False Friends
September 23, 2005

There’s a textbook they use to teach new monks in Thailand. It’s designed mainly for monks who ordain only temporarily. The tradition is that young men are supposed to ordain for about three months at some time in their lives, and they go through the textbook during those three months. During the first two months, they’re really thinking about being monks, but by the third month, they’re thinking about when they’re going to disrobe and go back to being lay people. So the textbook is designed to cover monkish issues for the first two months, and lay issues for the last.
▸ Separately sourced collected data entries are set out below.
(* ===== verification/Stream.v ===== *)
(** * The event stream of the server (guardian/server.go)

    [streamHandler], [publishLeaseUpdate], [makePoliciesEvent],
    [makeLeasesEvent], and the text that [policiesHandler] writes when JSON is
    not asked for.

    The stream is that of a third-party package, [EventStream]; what the server
    relies on is in [EventStreamSpec].  The JSON encoder and the negotiation of
    content types are arguments.  [stream_step] runs the handlers of the server
    over their provider, with the goroutines that they start to broadcast what
    they publish. *)

From stdpp Require Import gmap.
From S2P Require Import Prelude GoStrings GoTime GoFmt GoQuote Lease LeaseSet Tx Policy PolicyText Provider MemProv Program Server Client Wire Refresh PolicyProps Concurrency ServerProps.

(** ** Events *)

Class EventJSON := {
  encode_policies : PolicySet -> result bytes;
  encode_snapshot : Snapshot -> result bytes;
}.

(** An event has a type and data. *)
Record StreamEvent := mkStreamEvent { evt_Type : string; evt_Data : bytes }.

(** The package eventsource: its streams, and its clients by number.  [None] is
    the nil event. *)
Class EventStream (X : Type) := {
  Register : nat -> X -> X;
  Subscribe : string -> nat -> X -> X;
  Broadcast : option StreamEvent -> X -> X;
  ClientSend : nat -> StreamEvent -> X -> X;
  Remove : nat -> X -> X;
}.

(** A client is registered to receive what is broadcast; what is sent to it is
    queued for it in order.  Nothing is known of a nil event. *)
Class EventStreamSpec (X : Type) (ES : EventStream X) := {
  queued : X -> nat -> option (list StreamEvent);
  queued_Register c x d :
    queued (Register c x) d = if decide (c = d) then Some (default [] (queued x c)) else queued x d;
  queued_Subscribe topic c x d : queued (Subscribe topic c x) d = queued x d;
  queued_Broadcast evt x d : queued (Broadcast (Some evt) x) d = (fun q => q ++ [evt]) <$> queued x d;
  queued_ClientSend c evt x d :
    queued (ClientSend c evt x) d
    = if decide (c = d) then (fun q => q ++ [evt]) <$> queued x d else queued x d;
  queued_Remove c x d : queued (Remove c x) d = if decide (c = d) then None else queued x d;
}.

Section Events.
Context `{EJ : EventJSON}.

Definition makePoliciesEvent (policies : PolicySet) : result StreamEvent :=
  data ← encode_policies policies;
  Ok (mkStreamEvent "policies" data).
Definition makeLeasesEvent (snapshot : Snapshot) : result StreamEvent :=
  data ← encode_snapshot snapshot;
  Ok (mkStreamEvent "leases" data).

(** What the goroutine of [publishLeaseUpdate] broadcasts: the nil event
    [None] after a failure. *)
Definition publishLeaseUpdate (snapshot : Snapshot) : option StreamEvent :=
  match makeLeasesEvent snapshot with Ok evt => Some evt | Err _ => None end.

(** What [streamHandler] sends of what it has retrieved: events that cannot be
    made are left out. *)
Definition sent (evt : result StreamEvent) : list StreamEvent :=
  match evt with Ok evt => [evt] | Err _ => [] end.
Definition greeting (started : option PolicySet * list Snapshot) : list StreamEvent :=
  match started.1 with Some policies => sent (makePoliciesEvent policies) | None => [] end
  ++ mjoin ((fun snapshot => sent (makeLeasesEvent snapshot)) <$> started.2).

(** What [streamHandler] asks of the stream, in order: refuse, or register a client, subscribe it, send
    it the greeting, wait for its end and remove it. *)
Inductive StreamAct :=
| StreamRefused (resp : HTTPResponse)
| RegisterClient | SubscribeClient (topic : string) | SendEvent (evt : StreamEvent) | WaitClient | RemoveClient.

Definition StatusNotAcceptable : N := 406.
Definition stream_greeted `{Sorter} : prog (list StreamAct) :=
  started ← stream_start;
  Done ([RegisterClient; SubscribeClient "leases"] ++ (SendEvent <$> greeting started) ++ [WaitClient; RemoveClient]).
Definition streamHandler `{Sorter} (accept : string) (supported : bool) : prog (list StreamAct) :=
  if decide (accept <> "text/event-stream")
  then Done [StreamRefused (http_Error "This is an EventStream endpoint" StatusNotAcceptable)]
  else if negb supported
  then Done [StreamRefused (http_Error "EventStream not supported for this connection" StatusInternalServerError)]
  else stream_greeted.

(** ** policiesHandler, for a client that accepts [accepted] *)

Definition policies_text `{Printable} (policies : PolicySet) : bytes :=
  mjoin ((fun pol => str (Policy_String pol +:+ newline)) <$> policies).
Definition policies_response `{Printable, JSON} (accepted : string) (response : PoliciesResponse) : HTTPResponse :=
  if decide (accepted = "text/plain") then http_response StatusOK (policies_text (pr_Policies response))
  else if decide (accepted = "application/json")
  then write_json StatusInternalServerError "Unable to marshal policies" (json_Policies response)
  else http_response StatusOK [].

End Events.

(** ** The handlers, their publications and the stream

    Every publication has a goroutine of its own: [st_pending] are the snapshots
    of those that have not yet broadcast, which they do in any order.  A handler
    that answers no request ends in [None]. *)

Record Streaming (St X : Type) := mkStreaming {
  st_provider : St;
  st_handlers : list (prog (option Reply));
  st_pending : list Snapshot;
  st_stream : X;
}.
Arguments mkStreaming {St X}.
Arguments st_provider {St X}.
Arguments st_handlers {St X}.
Arguments st_pending {St X}.
Arguments st_stream {St X}.


(** What a call has done that others may see of it. *)
Inductive Did := Quietly | Committed (tx : Tx) | Announced (s : Snapshot).

Inductive StreamStep :=
| Called (i : nat) (what : Did)
| Arrived
| Broadcasted (j : nat)
| Registered (c : nat)
| Subscribed (topic : string) (c : nat)
| Greeted (c : nat) (evt : StreamEvent)
| Removed (c : nat).

Section Stream.
Context `{EJ : EventJSON} {St : Type} `{LP : LeaseProvider St} {X : Type} `{ES : EventStream X}.
Context (policies_ok : result PolicySet -> Prop) (arrives : prog (option Reply) -> Prop).

Definition did {A} (p : prog A) (st : St) : Did :=
  match p with
  | LeaseCommit_ tx _ => match (LeaseCommit tx st).1 with None => Committed tx | Some _ => Quietly end
  | Publish_ s _ => Announced s
  | _ => Quietly
  end.
Definition announced_by (d : Did) : list Snapshot := match d with Announced s => [s] | _ => [] end.
Definition committed_by (d : Did) : list Tx := match d with Committed tx => [tx] | _ => [] end.

Inductive stream_step : Streaming St X -> StreamStep -> Streaming St X -> Prop :=
| stream_called i p p' st st' n hs pending x :
    hs !! i = Some p -> call policies_ok p st p' st' n ->
    stream_step (mkStreaming st hs pending x) (Called i (did p st))
      (mkStreaming st' (<[i := p']> hs) (pending ++ announced_by (did p st)) x)
| stream_arrived p st hs pending x :
    arrives p ->
    stream_step (mkStreaming st hs pending x) Arrived (mkStreaming st (hs ++ [p]) pending x)
| stream_broadcast j s st hs pending x :
    pending !! j = Some s ->
    stream_step (mkStreaming st hs pending x) (Broadcasted j)
      (mkStreaming st hs (delete j pending) (Broadcast (publishLeaseUpdate s) x))
| stream_registered c st hs pending x :
    stream_step (mkStreaming st hs pending x) (Registered c) (mkStreaming st hs pending (Register c x))
| stream_subscribed topic c st hs pending x :
    stream_step (mkStreaming st hs pending x) (Subscribed topic c) (mkStreaming st hs pending (Subscribe topic c x))
| stream_greeted_ c evt st hs pending x :
    stream_step (mkStreaming st hs pending x) (Greeted c evt) (mkStreaming st hs pending (ClientSend c evt x))
| stream_removed c st hs pending x :
    stream_step (mkStreaming st hs pending x) (Removed c) (mkStreaming st hs pending (Remove c x)).

Inductive stream_steps : Streaming St X -> list StreamStep -> Streaming St X -> Prop :=
| stream_refl st : stream_steps st [] st
| stream_trans st x st1 xs st2 : stream_step st x st1 -> stream_steps st1 xs st2 -> stream_steps st (x :: xs) st2.




(** ** Lemmas: the stream *)


Context {ESS : EventStreamSpec X ES}.


End Stream.

(** ** What handlers publish

    [announced o pub p Q] says that the program [p] publishes what it commits:
    [o] is the transaction it has committed and not yet published, [pub] what it
    has published so far.  It commits nothing while a publication is due, and
    what it publishes then are the leases of that transaction. *)






Section Handlers.
Context `{SO : Sorter, HSO : !SorterSpec SO, GT : GoText}.
















End Handlers.

(** ** What becomes of the publications of a handler *)

Section Trace.
Context `{EJ : EventJSON} {St : Type} `{LP : LeaseProvider St} {X : Type} `{ES : EventStream X}.
Context (policies_ok : result PolicySet -> Prop) (arrives : prog (option Reply) -> Prop).

#[local] Abbreviation steps := (stream_steps policies_ok arrives).





End Trace.

(** ** The property *)


Lemma called_then {St X : Type} `{LP : LeaseProvider St, ES : EventStream X, EJ : EventJSON}
    policies_ok arrives i p p' (st st' : St) n d hs pending (x : X) xs fin :
  hs !! i = Some p -> call policies_ok p st p' st' n -> did p st = d ->
  stream_steps policies_ok arrives (mkStreaming st' (<[i := p']> hs) (pending ++ announced_by d) x) xs fin ->
  stream_steps policies_ok arrives (mkStreaming st hs pending x) (Called i d :: xs) fin.
Proof. intros Hi Hc <- Hs. eapply stream_trans; [by eapply stream_called|exact Hs]. Qed.

(** The order of publications is not kept: of two updates the older one may
    reach a listener last. *)
Lemma stream_reorders {St X : Type} `{LP : LeaseProvider St, ES : EventStream X, ESS : !EventStreamSpec X ES}
    `{EJ : EventJSON} policies_ok arrives (st : St) (x : X) c s1 s2 e1 e2 :
  queued x c = Some [] -> makeLeasesEvent s1 = Ok e1 -> makeLeasesEvent s2 = Ok e2 ->
  exists st', stream_steps policies_ok arrives
                (mkStreaming st [Publish_ s1 (Done None); Publish_ s2 (Done None)] [] x)
                [Called 0 (Announced s1); Called 1 (Announced s2); Broadcasted 1; Broadcasted 0] st'
    /\ queued (st_stream st') c = Some [e2; e1].
Proof.
  intros Hq H1 H2. eexists. split.
  - eapply called_then; [reflexivity|apply call_publish|reflexivity|].
    eapply called_then; [reflexivity|apply call_publish|reflexivity|].
    eapply stream_trans; [by apply (stream_broadcast policies_ok arrives 1 s2)|].
    eapply stream_trans; [by apply (stream_broadcast policies_ok arrives 0 s1)|].
    apply stream_refl.
  - cbn. unfold publishLeaseUpdate. by rewrite H1, H2, !queued_Broadcast, Hq.
Qed.

(** A snapshot that cannot be encoded is broadcast as a nil event. *)
Lemma nil_event_broadcast `{EJ : EventJSON} s e : encode_snapshot s = Err e -> publishLeaseUpdate s = None.
Proof. unfold publishLeaseUpdate, makeLeasesEvent. by intros ->. Qed.

(** The greeting of a client has the policies before any leases. *)
Lemma greeting_order `{EJ : EventJSON} started :
  exists ps ls, greeting started = ps ++ ls
    /\ Forall (fun evt => evt_Type evt = "policies") ps /\ length ps <= 1
    /\ Forall (fun evt => evt_Type evt = "leases") ls.
Proof.
  destruct started as [policies snapshots]. unfold greeting. cbn [fst snd]. eexists _, _. split; [done|]. split_and!.
  - destruct policies as [p|]; [|done]. unfold makePoliciesEvent. destruct (encode_policies p); cbn; [|done].
    by constructor.
  - destruct policies as [p|]; [|cbn; lia]. unfold makePoliciesEvent. destruct (encode_policies p); cbn; lia.
  - apply Forall_forall. intros evt (evts & Hevt & (s & -> & _)%list_elem_of_fmap)%list_elem_of_join.
    unfold makeLeasesEvent in Hevt. destruct (encode_snapshot s); cbn in Hevt;
      [by apply list_elem_of_singleton in Hevt as ->|by apply not_elem_of_nil in Hevt].
Qed.

(** ** Witness *)

#[local] Instance named_events : EventJSON := {|
  encode_policies := fun ps => Ok (str (strings_Join (pol_Resource <$> ps) ","));
  encode_snapshot := fun s => Ok (str (snap_Resource s));
|}.

(** Streams as the queues of their clients. *)
#[local] Instance queues : EventStream (gmap nat (list StreamEvent)) := {|
  Register c x := <[c := default [] (x !! c)]> x;
  Subscribe _ _ x := x;
  Broadcast evt x := (fun q => q ++ option_list evt) <$> x;
  ClientSend c evt x := alter (fun q => q ++ [evt]) c x;
  Remove c x := delete c x;
|}.
#[local] Instance queues_spec : EventStreamSpec (gmap nat (list StreamEvent)) queues.
Proof.
  refine {| queued := fun x c => x !! c |}.
  - intros c x d. cbn. case_decide as H; [subst d; by rewrite lookup_insert_eq|by rewrite lookup_insert_ne].
  - done.
  - intros evt x d. cbn. by rewrite lookup_fmap.
  - intros c evt x d. cbn. case_decide as H; [subst d; by rewrite lookup_alter_eq|by rewrite lookup_alter_ne].
  - intros c x d. cbn. case_decide as H; [subst d; by rewrite lookup_delete_eq|by rewrite lookup_delete_ne].
Defined.

(** What a program does that runs alone. *)
Fixpoint dids `{LP : LeaseProvider St} {A} (p : prog A) (w : World St) : list Did :=
  match p with
  | Done _ | Crash _ => []
  | Policies_ k => Quietly :: dids (k (w_policies w)) w
  | LeaseResources_ k => Quietly :: dids (k (LeaseResources (w_provider w))) w
  | LeaseView_ r k =>
      let '(v, p) := LeaseView r (w_provider w) in Quietly :: dids (k v) (set_provider p w)
  | LeaseCommit_ tx k =>
      let '(e, p) := LeaseCommit tx (w_provider w) in
      match e with None => Committed tx | Some _ => Quietly end :: dids (k e) (set_provider p w)
  | Now_ k => Quietly :: dids (k (w_clock w (w_ticks w))) (tick w)
  | Publish_ s k => Announced s :: dids k (publish s w)
  end.


#[local] Existing Instance ascii_text.



(** ** What is not published

    A request for the leases of a resource refreshes and commits them, and so
    does a purge: what has become of them then is announced to no listener. *)
Definition expired_world : World MemProvider :=
  mkWorld (mkMem {[ "res" := mkPage 7 [app_lease "1" Active] ]}) (Ok app_policies)
    (fun _ => (100000 * Second)%Z) 0 [].

Definition commits_and_announces (l : list Did) : nat * nat :=
  (length (l ≫= committed_by), length (l ≫= announced_by)).

Lemma commits_unannounced :
  commits_and_announces (dids (leasesHandler (Ok [("resource", ["res"])])) expired_world) = (1, 0)
  /\ commits_and_announces (dids Purge expired_world) = (1, 0)
  /\ commits_and_announces (dids refreshLeases expired_world) = (1, 1).
Proof. vm_compute. split_and!; reflexivity. Qed.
One of the lay issues is the teaching that comes from the chant we just did about friends: what true friends are, and what false friends are. When I was teaching one group of young monks, one of them, as he was getting ready to disrobe, made a comment after reading this passage and we had discussed it: He thought about all the friends he had left behind and he was going to be returning to, and he said, none of them qualified as true friends. He thought they were his friends, but on reflection he realized they weren’t.
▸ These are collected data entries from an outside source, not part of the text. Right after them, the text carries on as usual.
(* ===== verification/Timed.v ===== *)
(** * Clients hold their leases

    The system of [Concurrency.v] with what clients rely on: a clock that does
    not go back, the requests together with the replies they have been given,
    and the times that leases last.  While a lease that a client has been told
    of lasts, and the client has not asked for its release, whatever the other
    handlers do leaves it stored as active; hence no more clients hold leases of
    a resource at any time than its limit allows. *)

From S2P Require Import Prelude GoTime Lease LeaseSet Tx LeaseUtil Refresh Policy Provider MemProv Program Server Concurrency TxProps ServerSafe RefreshProps ServerProps PolicyProps.

(** ** Jobs *)

(** What the server is asked, or does by itself, and the reply to it. *)
Inductive Job :=
| JHealth
| JPolicies
| JLeases (form : HTTPForm)
| JAcquire (form : HTTPForm)
| JRelease (form : HTTPForm)
| JStream
| JPurge
| JRefresh.

Section Jobs.
Context `{SO : Sorter, GT : GoText}.

Definition job_prog (j : Job) : prog (option Reply) :=
  match j with
  | JHealth => r ← healthHandler; Done (Some r)
  | JPolicies => r ← policiesHandler; Done (Some r)
  | JLeases form => r ← leasesHandler form; Done (Some r)
  | JAcquire form => r ← acquireHandler form; Done (Some r)
  | JRelease form => r ← releaseHandler form; Done (Some r)
  | JStream => _ ← stream_start; Done None
  | JPurge => _ ← Purge; Done None
  | JRefresh => _ ← refreshLeases; Done None
  end.
End Jobs.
The same principle applies to our friends inside, the thoughts that we travel around with. How many of them are your true friends? One good way to know is to get away from them a while. This is one of the reasons we practice concentration, where for the time being you decide that you’re not going to deal with them, you’re not going to get involved with them. Think of concentration as a temporary ordination. You get away from your family, get away from your friends, and spend some time alone, just to look at your life and to decide, when you go back to your friends, who you really want to hang out with and who you want to avoid.

This is one of the reasons why, when we practice concentration, every thought that comes up that doesn’t have to do with the breath is considered not a friend, someone you don’t want to hang out with, someone you want to avoid. It may seem like suppression or denial, but it’s not. It’s learning a skill, to put you in a position where you really can choose who you want to hang out with and who you want to just let go. Often when thoughts come along, they’re really compelling. Yet sometimes the most compelling ones are the ones you have to avoid the most. You have to learn how to be really strict with yourself, skilled at sidestepping all the tricks that your thoughts may have devised to pull you in.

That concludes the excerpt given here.